Abstract

ABSTRACTA testable mechanism of CO2 accumulation in photolithotrophs, originally suggested by Pronina & Semenenko, is quantitatively analysed. The mechanism involves (as does the most widely accepted hypothesis) the delivery of HCO3− to the compartment containing Rubisco. It differs in proposing subsequent HCO3− entry (by passive uniport) to the thylakoid lumen, followed by carbonic anhydrase activity in the lumen; uncatalysed conversion of HCO3− to CO2, even at the low pH of the lumen, is at least 300 times too slow to account for the rate of inorganic C acquisition.
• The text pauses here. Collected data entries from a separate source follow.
(* ===== verification/FileMode.v ===== *)
(** * filemode: exclusions, the walk, the stream and the catalog hash
      (exclude.go, walker.go, reader.go, cataloghash.go)

    A file-mode backup is one stream, the regular files of its source directories one after
    the other.  [Walk] lists the sources of a tree of files and gives every file its range
    of the stream; [MultiFileReader] reads the stream; [CatalogHash] identifies the walk
    for a resume.  Paths are rooted and clean lists of components; nodes that are neither
    files, directories nor links are left out, as are failing system calls other than
    opening a file that is gone; links have no time; a file read is the bytes the system
    holds when it is open. *)

From S2P Require Import Chunker.
From S2P Require Import Prelude GoBytes GoFiles GoPath Hashes PackStore RepoConfig.
From S2P Require Import Dnm.

(** ** exclude.go *)

Record pattern := mkPattern { pt_raw : bytes; pt_negate : bool; pt_dirOnly : bool; pt_anchored : bool; pt_segments : list bytes; pt_hasGlob : bool }.
Abbreviation Matcher := (list pattern).

Definition twoStars : bytes := [cStar; cStar].

Definition parsePattern (raw : bytes) : option pattern :=
  let s := TrimSpaceBytes raw in
  match s with
  | [] => None
  | c :: _ =>
      if c =? 35 then None
      else
        let negate := c =? 33 in
        let s1 := if negate then drop 1 s else s in
        let dirOnly := HasSuffix s1 [slash] in
        let s2 := if dirOnly then TrimSuffix s1 [slash] else s1 in
        let rooted := HasPrefix s2 [slash] in
        let s3 := if rooted then TrimPrefix s2 [slash] else s2 in
        let segs := SplitSlash s3 in
        Some (mkPattern s negate dirOnly (rooted || ContainsByte s2 slash) segs (bool_decide (twoStars ∈ segs)))
  end.

Definition NewMatcher (raws : list bytes) : Matcher := omap parsePattern raws.

(** The lines of a file, as [bufio.Scanner] splits it: no empty line at the end. *)
Definition splitLines (s : bytes) : list bytes :=
  let l := SplitOn 10 s in match last l with Some [] => take (length l - 1) l | _ => l end.
Definition dropCR (l : bytes) : bytes := TrimSuffix l [13].
(** [None]: a line is too long for the scanner. *)
Definition PatternsFromFile (data : bytes) : option (list bytes) :=
  let lines := splitLines data in
  if existsb (λ l, 65536 <=? len l) lines then None else Some (dropCR <$> lines).
Definition LoadMatcherFromFile (data : bytes) : option Matcher := NewMatcher <$> PatternsFromFile data.

Definition Merge (m : Matcher) (other : option Matcher) : Matcher := match other with Some o => m ++ o | None => m end.

(** The suffixes of a path, longest first. *)
Fixpoint suffixes {A} (l : list A) : list (list A) := l :: match l with [] => [] | _ :: l => suffixes l end.

Fixpoint matchGlobRecursive (pats segs : list bytes) : bool :=
  match pats with
  | [] => bool_decide (segs = [])
  | p :: pats =>
      if bool_decide (p = twoStars) then
        match pats with [] => true | _ => existsb (matchGlobRecursive pats) (suffixes segs) end
      else match segs with [] => false | s :: segs => matches p s && matchGlobRecursive pats segs end
  end.

Fixpoint matchSegmentsAt (pats segs : list bytes) : bool :=
  match pats, segs with
  | [], _ => true
  | p :: pats, s :: segs => matches p s && matchSegmentsAt pats segs
  | _ :: _, [] => false
  end.
Definition matchSegments (pats segs : list bytes) : bool := if (length segs <? length pats)%nat then false else matchSegmentsAt pats segs.

Definition matchPattern (p : pattern) (relPath : bytes) : bool :=
  let segs := SplitSlash relPath in
  if pt_hasGlob p then matchGlobRecursive (pt_segments p) segs
  else match pt_segments p, pt_anchored p with
       | [s], false => matches s (default [] (last segs))
       | pats, _ => matchSegments pats segs
       end.

Definition IsExcludedPath (m : Matcher) (relPath : bytes) (isDir : bool) : bool :=
  foldl (λ excluded p, if pt_dirOnly p && negb isDir then excluded else if matchPattern p relPath then negb (pt_negate p) else excluded) false m.

(** [filepath.Rel] of rooted, clean paths; the empty list is ["."]. *)
Fixpoint Rel (base targ : path) : path :=
  match base, targ with
  | b :: base', t :: targ' => if bool_decide (b = t) then Rel base' targ' else (const dotdot <$> base) ++ targ
  | _, _ => (const dotdot <$> base) ++ targ
  end.
Definition repoPattern (repo src : path) : option bytes :=
  let rel := Rel src repo in
  if bool_decide (rel = []) || HasPrefix (JoinSlash rel) dotdot then None else Some ([slash] ++ JoinSlash rel ++ [slash]).
Definition ExcludeRepoDir (repo : path) (sources : list path) : option Matcher :=
  match omap (repoPattern repo) sources with [] => None | pats => Some (NewMatcher pats) end.

(** ** walker.go *)

Record Catalog := mkCat { cat_SourcePaths : list path; cat_Files : list FileEntry; cat_TotalSize : Z }.

(** The entry of a node; [rel] are its components below the source. *)
Definition entryOfNode (src : Z) (rel : path) (n : node) : FileEntry :=
  let mk size mode mt isDir isLink link := mkFile (JoinSlash rel) src size mode mt isDir isLink link 0 0 (zeros 32) false [] [] [] false in
  match n with
  | NFile d m mt => mk (len d) (Z.land m 511) mt false false []
  | NDir m mt => mk 0 (Z.land m 511) mt true false []
  | NLink target => mk 0 511 None false true target
  end.

(** The names in a directory, in order. *)
Definition namesIn (t : tree) (p : path) : list bytes :=
  merge_sort name_le (omap (λ q, match drop (length p) q with [c] => if bool_decide (take (length p) q = p) then Some c else None | _ => None end) (elements (dom t))).

(** The nodes below [rel] that are not excluded; an excluded directory is skipped whole.
    Every level has a longer path, so fuel above the longest path of the tree is enough. *)
Fixpoint walkDir (fuel : nat) (t : tree) (root : path) (m : Matcher) (src : Z) (rel : path) : list FileEntry :=
  match fuel with
  | O => []
  | S fuel =>
      c ← namesIn t (root ++ rel);
      let r := rel ++ [c] in
      match t !! (root ++ r) with
      | None => []
      | Some n =>
          let isDir := match n with NDir _ _ => true | _ => false end in
          if IsExcludedPath m (JoinSlash r) isDir then []
          else entryOfNode src r n :: if isDir then walkDir fuel t root m src r else []
      end
  end.
Definition treeDepth (t : tree) : nat := max_list (length <$> elements (dom t)).

Inductive walk_err := WkStat (p : path) | WkNotDir (p : path).
Fixpoint walkSources (t : tree) (m : Matcher) (src : Z) (sources : list path) : result walk_err (list FileEntry) :=
  match sources with
  | [] => Ok []
  | p :: sources =>
      if IsDirAt t p then let! rest := walkSources t m (src + 1) sources in Ok (walkDir (S (treeDepth t)) t p m src [] ++ rest)
      else match t !! p with None => Err (WkStat p) | Some _ => Err (WkNotDir p) end
  end.

(** By source, then by path; within a source paths are distinct, so the order is one. *)
Definition catalog_le (f g : FileEntry) : Prop := SourceIndex f < SourceIndex g ∨ SourceIndex f = SourceIndex g ∧ name_le (Path f) (Path g).
#[export] Instance catalog_le_dec : RelDecision catalog_le.
Proof. intros f g. unfold catalog_le. apply _. Defined.

Definition hasData (f : FileEntry) : bool := negb (IsDir f || IsSymlink f || (Size f =? 0)).
Definition withRange (f : FileEntry) (off n : Z) : FileEntry :=
  mkFile (Path f) (SourceIndex f) (Size f) (Mode f) (ModTime f) (IsDir f) (IsSymlink f) (LinkTarget f) off n
    (ContentHash f) (Unchanged f) (DataBackupID f) (VolumeExtents f) (InlineData f) (f_IsExcluded f).
Fixpoint assignOffsets (off : Z) (fs : list FileEntry) : list FileEntry * Z :=
  match fs with
  | [] => ([], off)
  | f :: fs => if hasData f then let '(fs, e) := assignOffsets (off + Size f) fs in (withRange f off (Size f) :: fs, e)
               else let '(fs, e) := assignOffsets off fs in (f :: fs, e)
  end.

Definition Walk (t : tree) (m : Matcher) (sources : list path) : result walk_err Catalog :=
  let! files := walkSources t m 0 sources in
  let '(files, total) := assignOffsets 0 (merge_sort catalog_le files) in
  Ok (mkCat sources files total).

Definition FilterByPrefix (c : Catalog) (prefix : bytes) : list FileEntry :=
  let pre := TrimSuffix prefix [slash] in
  if bool_decide (pre = []) then cat_Files c
  else filter (λ f, Path f = pre ∨ HasPrefix (Path f) (pre ++ [slash]) = true) (cat_Files c).

(** ** reader.go *)

Record fileRef := mkFileRef { ref_absPath : path; ref_streamLen : Z }.
(** [mr_rest] is what is unread of the open file; [None]: no file is open. *)
Record MultiFileReader := mkReader { mr_entries : list fileRef; mr_total : Z; mr_idx : nat; mr_rest : option bytes; mr_read : Z; mr_pad : Z }.

(** [None]: a source index outside the sources panics. *)
Fixpoint fileRefs (sources : list path) (fs : list FileEntry) : option (list fileRef) :=
  match fs with
  | [] => Some []
  | f :: fs =>
      if hasData f then
        src ← (if SourceIndex f <? 0 then None else sources !! Z.to_nat (SourceIndex f));
        refs ← fileRefs sources fs;
        Some (mkFileRef (JoinPath src (Path f)) (StreamLength f) :: refs)
      else fileRefs sources fs
  end.
Definition NewMultiFileReader (c : Catalog) : option MultiFileReader :=
  refs ← fileRefs (cat_SourcePaths c) (cat_Files c); Some (mkReader refs (cat_TotalSize c) 0 None 0 0).

(** The error that ends a read: the end of the stream, or a file that does not open. *)
Inductive read_err := RdEOF | RdOpen (p : path).

(** One read into a buffer with room for [want] more bytes; every turn fills some of it or
    moves to the next file, so fuel above both is enough. *)
Fixpoint readLoop (fuel : nat) (t : tree) (want : nat) (r : MultiFileReader) (acc : bytes) : MultiFileReader * bytes * option read_err :=
  match fuel with
  | O => (r, acc, None)
  | S fuel =>
      if bool_decide (want = 0%nat) then (r, acc, None)
      else if 0 <? mr_pad r then
        let n := if mr_pad r <? Z.of_nat want then Z.to_nat (mr_pad r) else want in
        readLoop fuel t (want - n) (mkReader (mr_entries r) (mr_total r) (mr_idx r) (mr_rest r) (mr_read r) (mr_pad r - Z.of_nat n)) (acc ++ zeros n)
      else match mr_entries r !! mr_idx r with
           | None => (r, acc, if bool_decide (acc = []) then Some RdEOF else None)
           | Some ref =>
               match (match mr_rest r with Some d => Some (d, mr_read r) | None => d ← fileData t (ref_absPath ref); Some (d, 0) end) with
               | None => (r, acc, Some (RdOpen (ref_absPath ref)))
               | Some (rest, done) =>
                   let remaining := ref_streamLen ref - done in
                   let k := if remaining <? Z.of_nat want then Z.to_nat remaining else want in
                   let d := take k rest in
                   let done := done + len d in
                   if (ref_streamLen ref <=? done) || bool_decide (d = []) then
                     let pad := if bool_decide (d = []) && (done <? ref_streamLen ref) then ref_streamLen ref - done else mr_pad r in
                     readLoop fuel t (want - length d) (mkReader (mr_entries r) (mr_total r) (S (mr_idx r)) None done pad) (acc ++ d)
                   else readLoop fuel t (want - length d) (mkReader (mr_entries r) (mr_total r) (mr_idx r) (Some (drop k rest)) done (mr_pad r)) (acc ++ d)
               end
           end
  end.
Definition ReadStream (t : tree) (n : nat) (r : MultiFileReader) : MultiFileReader * bytes * option read_err :=
  if bool_decide (n = 0%nat) then (r, [], None) else readLoop (S (n + length (mr_entries r))) t n r [].

(** [None]: out of range; the search for the file that holds [off]. *)
Fixpoint seekLoop (t : tree) (refs : list fileRef) (off cum : Z) (i : nat) : option (nat * option (bytes * Z)) :=
  match refs with
  | [] => Some (i, None)
  | ref :: refs =>
      if off <? cum + ref_streamLen ref then d ← fileData t (ref_absPath ref); Some (i, Some (drop (Z.to_nat (off - cum)) d, off - cum))
      else seekLoop t refs off (cum + ref_streamLen ref) (S i)
  end.
Definition SeekStream (t : tree) (r : MultiFileReader) (off : Z) : option MultiFileReader :=
  if (off <? 0) || (mr_total r <? off) then None
  else '(i, cur) ← seekLoop t (mr_entries r) off 0 0;
       Some (match cur with
             | Some (rest, done) => mkReader (mr_entries r) (mr_total r) i (Some rest) done 0
             | None => mkReader (mr_entries r) (mr_total r) i None (mr_read r) 0
             end).

(** ** cataloghash.go *)

(** [UnixNano] of the zero time is what the wrapped product gives. *)
Definition unixNano (t : option Z) : Z := match t with Some ns => ns | None => -6795364578871345152 end.
Definition hashFile (f : FileEntry) : bytes :=
  [102; 58] ++ fmtD (SourceIndex f) ++ [58] ++ Path f ++ [0] ++ [(if IsDir f then 1 else 0) + (if IsSymlink f then 2 else 0)] ++
  PutUint64 (u64 (Size f)) ++ PutUint64 (u64 (StreamOffset f)) ++ PutUint64 (u64 (StreamLength f)) ++ PutUint64 (u64 (unixNano (ModTime f))).
(** The sources are hashed as they were given. *)
Definition catalogText (sources : list bytes) (files : list FileEntry) : bytes :=
  concat ((λ s, [115; 114; 99; 58] ++ s ++ [0]) <$> sources) ++ concat (hashFile <$> files).
Definition CatalogHash (sources : list bytes) (files : list FileEntry) : bytes := Sum256 (catalogText sources files).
Carbonic anhydrase converts the HCO3− to CO2 at the lower pH maintained in the illuminated thylakoid lumen by the light‐driven H+ pump, generating CO2 at 10 times or more the thylakoid HCO3− concentration. Efflux of this CO2 can suppress Rubisco oxygenase activity and stimulate carboxylase activity in the stroma. This mechanism differs from the widely accepted hypotheses in the required location of carbonic anhydrase, i.e. in the thylakoid lumen rather than the stroma or pyrenoid, and in the need for HCO3− influx to thylakoids. The capacity for anion (assayed as Cl−) entry by passive uniport reported for thylakoid membranes is adequate for the proposed mechanism; if the Cl− channel does not transport HCO3−, HCO3− entry could be by combination of the Cl− channel with a Cl− HCO3− antiporter. This mechanism is particularly appropriate for organisms which lack overt accumulation of total inorganic C in cells, but which nevertheless have the gas exchange characteristics of an organism with a CO2‐concentrating mechanism.